[Data excerpts]:

(** * rtt2pty_pylink: an RTT to PTY bridge, verified over a shallow embedding

    The development follows [rtt2pty_pylink.py] top to bottom.  Python text is
    modelled by Rocq's [string], read as a sequence of code points below 256;
    Python integers by [Z]; exceptions by the type [exn]; the debug probe by an
    interface ([JLinkLike]) the program only consumes; the operating system by
    a small concrete model of descriptors and paths. *)

From Stdlib Require Import ZArith Ascii String DecimalString HexadecimalString
  DecimalPos HexadecimalPos.
From stdpp Require Import gmap strings list.

Local Open Scope Z_scope.

(** ** Python text primitives *)

Module Py.

Definition code (c : ascii) : Z := Z.of_N (N_of_ascii c).

(** [str.isspace] on the code points below 256. *)
Definition isspace (c : ascii) : bool :=
  let n := code c in
  ((9 <=? n) && (n <=? 13)) || ((28 <=? n) && (n <=? 32))
  || (n =? 133) || (n =? 160).

Definition is_empty (s : string) : bool :=
  match s with EmptyString => true | String _ _ => false end.

Fixpoint lstrip_by (p : ascii -> bool) (s : string) : string :=
  match s with
  | EmptyString => EmptyString
  | String c r => if p c then lstrip_by p r else s
  end.

Fixpoint rstrip_by (p : ascii -> bool) (s : string) : string :=
  match s with
  | EmptyString => EmptyString
  | String c r =>
      let r' := rstrip_by p r in
      if p c && is_empty r' then EmptyString else String c r'
  end.

(** [s.strip()] *)
Definition strip (s : string) : string := rstrip_by isspace (lstrip_by isspace s).

Definition is_nul (c : ascii) : bool := code c =? 0.

(** [s.rstrip('\x00')] *)
Definition rstrip_nul (s : string) : string := rstrip_by is_nul s.

Definition ascii_eqb (a b : ascii) : bool := bool_decide (a = b).

Fixpoint count_char (c : ascii) (s : string) : nat :=
  match s with
  | EmptyString => O
  | String d r => (if ascii_eqb d c then 1 else 0)%nat + count_char c r
  end.

(** [c in s] for a one-character [c] *)
Fixpoint contains_char (c : ascii) (s : string) : bool :=
  match s with
  | EmptyString => false
  | String d r => ascii_eqb d c || contains_char c r
  end.

(** [s.split(c)] for a one-character separator: never the empty list. *)
Fixpoint split_char (c : ascii) (s : string) : list string :=
  match s with
  | EmptyString => [EmptyString]
  | String d r =>
      if ascii_eqb d c then EmptyString :: split_char c r
      else match split_char c r with
           | h :: t => String d h :: t
           | [] => [String d EmptyString]
           end
  end.

(** [s.startswith(pre)] *)
Definition startswith (pre s : string) : bool := String.prefix pre s.

(** [sub in s] *)
Fixpoint contains (sub s : string) : bool :=
  String.prefix sub s ||
  match s with
  | EmptyString => false
  | String _ r => contains sub r
  end.

(** [str(n)] and [f"{n}"] for an integer *)
Definition str_int (n : Z) : string :=
  DecimalString.NilZero.string_of_int (Z.to_int n).

Definition upper_hex (c : ascii) : ascii :=
  let n := code c in
  if (97 <=? n) && (n <=? 102) then ascii_of_N (Z.to_N (n - 32)) else c.

Fixpoint map_string (f : ascii -> ascii) (s : string) : string :=
  match s with
  | EmptyString => EmptyString
  | String c r => String (f c) (map_string f r)
  end.

(** [f"{n:X}"]: upper-case hexadecimal, a minus sign for negatives *)
Definition format_X (n : Z) : string :=
  map_string upper_hex
    (HexadecimalString.NilZero.string_of_int (Z.to_hex_int n)).

(** *** [int(s)] and [int(s, 16)]

    As CPython reads a [str]: white space at both ends, a sign, for base 16
    the prefix [0x] or [0X], then digits with single underscores between
    them.  The limit recent versions put on the number of decimal digits
    (4300 by default) is not modelled. *)

(** What [int] skips at both ends: the C-level white space, and the
    non-ASCII white space it first turns into blanks. *)
Definition int_isspace (c : ascii) : bool :=
  let n := code c in
  ((9 <=? n) && (n <=? 13)) || (n =? 32) || (n =? 133) || (n =? 160).

Definition digit_val (c : ascii) : option Z :=
  let n := code c in
  if (48 <=? n) && (n <=? 57) then Some (n - 48)
  else if (97 <=? n) && (n <=? 122) then Some (n - 87)
  else if (65 <=? n) && (n <=? 90) then Some (n - 55)
  else None.

Definition underscore : ascii := "_"%char.

(** Digits of [base] with single underscores between them. [prev_us] tells
    that the previous character was an underscore. *)
Fixpoint digits (base acc : Z) (prev_us : bool) (s : string) : option Z :=
  match s with
  | EmptyString => if prev_us then None else Some acc
  | String c r =>
      if ascii_eqb c underscore then
        if prev_us then None else digits base acc true r
      else
        match digit_val c with
        | Some d => if d <? base then digits base (acc * base + d) false r else None
        | None => None
        end
  end.

Definition drop_sign (s : string) : bool * string :=
  match s with
  | String c r =>
      if ascii_eqb c "-"%char then (true, r)
      else if ascii_eqb c "+"%char then (false, r)
      else (false, s)
  | EmptyString => (false, s)
  end.

Definition drop_hex_prefix (base : Z) (s : string) : string :=
  match s with
  | String z (String x r) =>
      if (base =? 16) && ascii_eqb z "0"%char
         && (ascii_eqb x "x"%char || ascii_eqb x "X"%char)
      then match r with
           | String u r' => if ascii_eqb u underscore then r' else r
           | EmptyString => r
           end
      else s
  | _ => s
  end.

Definition int_literal (base : Z) (s : string) : option Z :=
  let t := rstrip_by int_isspace (lstrip_by int_isspace s) in
  let '(neg, t1) := drop_sign t in
  let t2 := drop_hex_prefix base t1 in
  match t2 with
  | EmptyString => None
  | String c _ =>
      if ascii_eqb c underscore then None
      else match digits base 0 false t2 with
           | Some v => Some (if neg then - v else v)
           | None => None
           end
  end.

(** *** [repr(s)], as it appears in the message of a failed [int] *)

Definition quote : ascii := "'"%char.
Definition dquote : ascii := ascii_of_N 34.
Definition backslash : ascii := ascii_of_N 92.

Definition hex_digit (n : Z) : ascii :=
  if n <? 10 then ascii_of_N (Z.to_N (48 + n)) else ascii_of_N (Z.to_N (87 + n)).

Definition printable (c : ascii) : bool :=
  let n := code c in
  ((32 <=? n) && (n <=? 126)) || ((161 <=? n) && negb (n =? 173)).

Definition repr_char (q : ascii) (c : ascii) : string :=
  let n := code c in
  if ascii_eqb c backslash then String backslash (String backslash EmptyString)
  else if ascii_eqb c q then String backslash (String q EmptyString)
  else if n =? 9 then String backslash "t"
  else if n =? 10 then String backslash "n"
  else if n =? 13 then String backslash "r"
  else if printable c then String c EmptyString
  else String backslash
         (String "x"%char
            (String (hex_digit (n / 16)) (String (hex_digit (n mod 16)) EmptyString))).

Fixpoint repr_body (q : ascii) (s : string) : string :=
  match s with
  | EmptyString => EmptyString
  | String c r => repr_char q c +:+ repr_body q r
  end.

Definition repr (s : string) : string :=
  let q := if contains_char quote s && negb (contains_char dquote s)
           then dquote else quote in
  String q (repr_body q s +:+ String q EmptyString).

End Py.

(** ** Exceptions *)

(** The subclasses of [Exception] the program names, and one constructor for
    all the others.  [JLinkRTTException] is a subclass of [JLinkException];
    [JLinkException] here stands for every other member of that class. *)
Inductive exn : Type :=
  | RTTBridgeError (msg : string)
  | ValueError (msg : string)
  | JLinkException (msg : string)
  | JLinkRTTException (msg : string)
  | OSError (errno : Z) (msg : string)
  | UnicodeDecodeError (msg : string)
  | AttributeError (msg : string)
  | OtherException (msg : string).

(** [str(e)], what [f"{e}"] prints *)
Definition str_exn (e : exn) : string :=
  match e with
  | RTTBridgeError m | ValueError m | JLinkException m | JLinkRTTException m
  | UnicodeDecodeError m | AttributeError m | OtherException m => m
  | OSError n m => "[Errno " +:+ Py.str_int n +:+ "] " +:+ m
  end.

Definition isinstance_JLinkException (e : exn) : bool :=
  match e with JLinkException _ | JLinkRTTException _ => true | _ => false end.

Definition isinstance_JLinkRTTException (e : exn) : bool :=
  match e with JLinkRTTException _ => true | _ => false end.

Inductive result (A : Type) : Type :=
  | Ok (a : A)
  | Raise (e : exn).
Arguments Ok {A} a.
Arguments Raise {A} e.

(** ** Argument validation (lines 31-105) *)

Definition validate_speed (speed : Z) : result Z :=
  if speed <? 5 then
    Raise (ValueError ("Speed too low: " +:+ Py.str_int speed +:+ " kHz (minimum: 5 kHz)"))
  else if speed >? 50000 then
    Raise (ValueError ("Speed too high: " +:+ Py.str_int speed +:+ " kHz (maximum: 50000 kHz)"))
  else Ok speed.

(** [int(s, base)], raising [ValueError] with CPython's message *)
Definition py_int (base : Z) (s : string) : result Z :=
  match Py.int_literal base s with
  | Some v => Ok v
  | None =>
      Raise (ValueError ("invalid literal for int() with base "
                         +:+ Py.str_int base +:+ ": " +:+ Py.repr s))
  end.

[Exercise instructions]:
Set down, exactly as they stand above, the lines starting with the line with "String.prefix sub s ||" and going on through the line with "map_string upper_hex", and no others.

[Answer to the problem]:
  String.prefix sub s ||
  match s with
  | EmptyString => false
  | String _ r => contains sub r
  end.

(** [str(n)] and [f"{n}"] for an integer *)
Definition str_int (n : Z) : string :=
  DecimalString.NilZero.string_of_int (Z.to_int n).

Definition upper_hex (c : ascii) : ascii :=
  let n := code c in
  if (97 <=? n) && (n <=? 102) then ascii_of_N (Z.to_N (n - 32)) else c.

Fixpoint map_string (f : ascii -> ascii) (s : string) : string :=
  match s with
  | EmptyString => EmptyString
  | String c r => String (f c) (map_string f r)
  end.

(** [f"{n:X}"]: upper-case hexadecimal, a minus sign for negatives *)
Definition format_X (n : Z) : string :=
  map_string upper_hex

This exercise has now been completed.